With long years of experience as a career diplomat, he also seems to have concluded that for the West and the Rest (read: China) to hear, leave alone listen, you have to not shout incoherently and infrequently, but to be sharp and sure, and more frequently—all of it backed by a ‘national power’ steeped, not in the historic moral posturing but real-world comparisons like economic and political power, even if not a military power, per se.

Dividing lines

In the course of his Surat interaction with local intellectuals, the EAM also indicated how the P-5 has hijacked the Security Council (UNSC), which in turn used to be seen and accepted as a ‘super-government’ for the world at large. As he pointed out, the P-5 members chose themselves and ordained themselves as the guardians, though not the guardian angels of the world. That was because they were divided on many counts in many different ways, and their posturing and preferences in regional and global politics divided the UNSC first and the larger UNGA because of their competitive canvassing, campaigning, funding, and arming of member-nations.
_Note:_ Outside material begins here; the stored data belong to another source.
(* ===== verification/PagerFlush.v ===== *)
(** * PagerFlush: a flush makes the dirty pages durable

    Gathering, offsets, nonces, sealing and the vectored write of a flush of the
    main file, composed. *)

From S2P Require Import Prelude Keys Errors PageFormat Crypto DataPage StructuralHeader Vfs HeaderSlots PageCache PageCacheInv PageCacheEvict PageCacheOps PageCacheBatch PageCacheSpec Pager PagerFile PagerOps.
From Stdlib Require Import ZArith Lia.
From stdpp Require Import base list strings gmap.
From coqutil Require Import Byte.

Local Open Scope Z_scope.
Local Open Scope pagedb_scope.

Section flush.
Context `{PrimitivesSpec} {F : Type} `{VfsFileSpec F}.
Context (blank : F) (realm : RealmId).
Local Abbreviation Pager := (Pager F).
Local Abbreviation static_ok := (static_ok realm).
Local Abbreviation shows := (shows realm).

(** The pages of a cache. *)
Definition pages_of (c : PageCache) : gmap Key Page := fst <$> entries c.

(** What is prepared and what is gathered for page [pid]. *)
Definition prepared_ok (ps : Z) (pages : gmap Key Page) (pid : Z) (q : Z * PageKind.t * bytes) (g : Z * Page) : Prop :=
  q.1.1 = pid /\ g.1 = pid /\ pages !! (Main, pid) = Some g.2 /\
  exists x, shows ps g.2 x /\ q.1.2 = x.1 /\ blen q.2 = ps /\ blen x.2 = ps - 40 /\ sub q.2 24 (ps - 40) = x.2.

Lemma shows_body ps page x : 4096 <= ps -> shows ps page x -> blen x.2 = ps - 40.
Proof.
  intros Hps (_ & _ & Hb & Hl). unfold page_body, ENVELOPE_HEADER_LEN, TAG_LEN in Hb. rewrite slice_ok in Hb by lia.
  injection Hb as <-. rewrite blen_sub by lia. lia.
Qed.

Lemma shows_inj ps page x y : shows ps page x -> shows ps page y -> x = y.
Proof.
  intros (_ & Hk & Hb & _) (_ & Hk' & Hb' & _). destruct x as [k b], y as [k' b']. cbn in *.
  rewrite Hb in Hb'. injection Hb' as ->. rewrite Hk in Hk'. by destruct k, k'.
Qed.

Lemma gather_ok : forall ids (p : Pager) q,
  static_ok p -> inv (buffer_pool p) q ->
  (forall pid, pid ∈ ids -> exists page x, pages_of (buffer_pool p) !! (Main, pid) = Some page /\ shows (page_size (cfg p)) page x) ->
  exists prepared gathered c, gather Main ids p = (Ok (prepared, gathered), set_caches c (segment_cache p) p) /\
    inv c q /\ aged (buffer_pool p) c /\
    Forall3 (prepared_ok (page_size (cfg p)) (pages_of (buffer_pool p))) ids prepared gathered.
Proof.
  induction ids as [|pid ids IH]; intros p q Hs Hinv Hres; cbn [gather].
  { exists [], [], (buffer_pool p). split; [by destruct p|]. split; [done|]. split; [done|constructor]. }
  pose proof (cf_page _ (st_cfg _ _ Hs)) as Hps.
  destruct (Hres pid) as (page & x & Hpg & Hx); [by left|]. pose proof (shows_body _ _ _ (proj1 Hps) Hx) as Hbl.
  destruct (get_dirty_ok (buffer_pool p) q (Main, pid) Hinv) as (c1 & Hg & Hinv1 & Ha1).
  unfold pages_of in Hpg. rewrite lookup_fmap in Hpg. rewrite Hpg in Hg.
  rewrite (pbind_ok _ _ _ _ _ (locked_ok Main _ p _ _ Hg)). cbn [set_cache_for_key]. rewrite pbind_lift. cbn [ok_or].
  pose proof Hx as (_ & Hk & Hb & Hl). rewrite Hk. rewrite (proj2 (Z.eqb_neq _ _)) by (by destruct x.1). cbn [negb].
  rewrite PageKind.from_as_byte, pbind_lift. prun. change (cfg (set_caches c1 (segment_cache p) p)) with (cfg p).
  rewrite Hb, !pbind_lift. assert (blen (zeros (page_size (cfg p))) = page_size (cfg p)) as Hz by (apply blen_zeros; lia).
  unfold ENVELOPE_HEADER_LEN. destruct (copy_at_step (E := PagedbError) (zeros (page_size (cfg p))) 24 x.2) as (wire & -> & Hwl & Hws & _);
    [lia|rewrite Hz; lia|].
  destruct (IH (set_caches c1 (segment_cache p) p) q (static_caches _ _ _ _ Hs) Hinv1) as (prepared & gathered & c & Hr & Hinv2 & Ha2 & HF).
  { intros pid' Hin. unfold pages_of. change (buffer_pool (set_caches c1 (segment_cache p) p)) with c1. rewrite (aged_entries _ _ Ha1). apply Hres. by right. }
  rewrite (pbind_ok _ _ _ _ _ Hr). eexists _, _, c. split; [done|]. split; [done|]. split; [by eapply aged_trans|].
  unfold pages_of in *. change (buffer_pool (set_caches c1 (segment_cache p) p)) with c1 in HF. rewrite (aged_entries _ _ Ha1) in HF. constructor; [|done]. split; [done|]. split; [done|].
  split; [by rewrite lookup_fmap|]. exists x. cbn [fst snd]. split; [done|]. split; [done|]. split; [lia|]. split; [done|]. by rewrite <- Hbl.
Qed.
Yet, the dividing lines were clearly visible during the Cold War era. It began changing after that time, and today, we have Western Europe standing away from their one-time US ally or master on individual issues. China has not risen enough to replace Russia for them to fear a common adversary from a ‘commie background’, hence dictatorship, especially in terms of the political rights of its citizens, their thin dividing line to stamp-mark nations, big and small. Despite their re-union over the Ukraine War against Russia and on American bidding, today the US has finally been forced to fall in line with the rest of the world, starting with their West European allies on the Gaza imbroglio and their all-time favourite Israeli friend.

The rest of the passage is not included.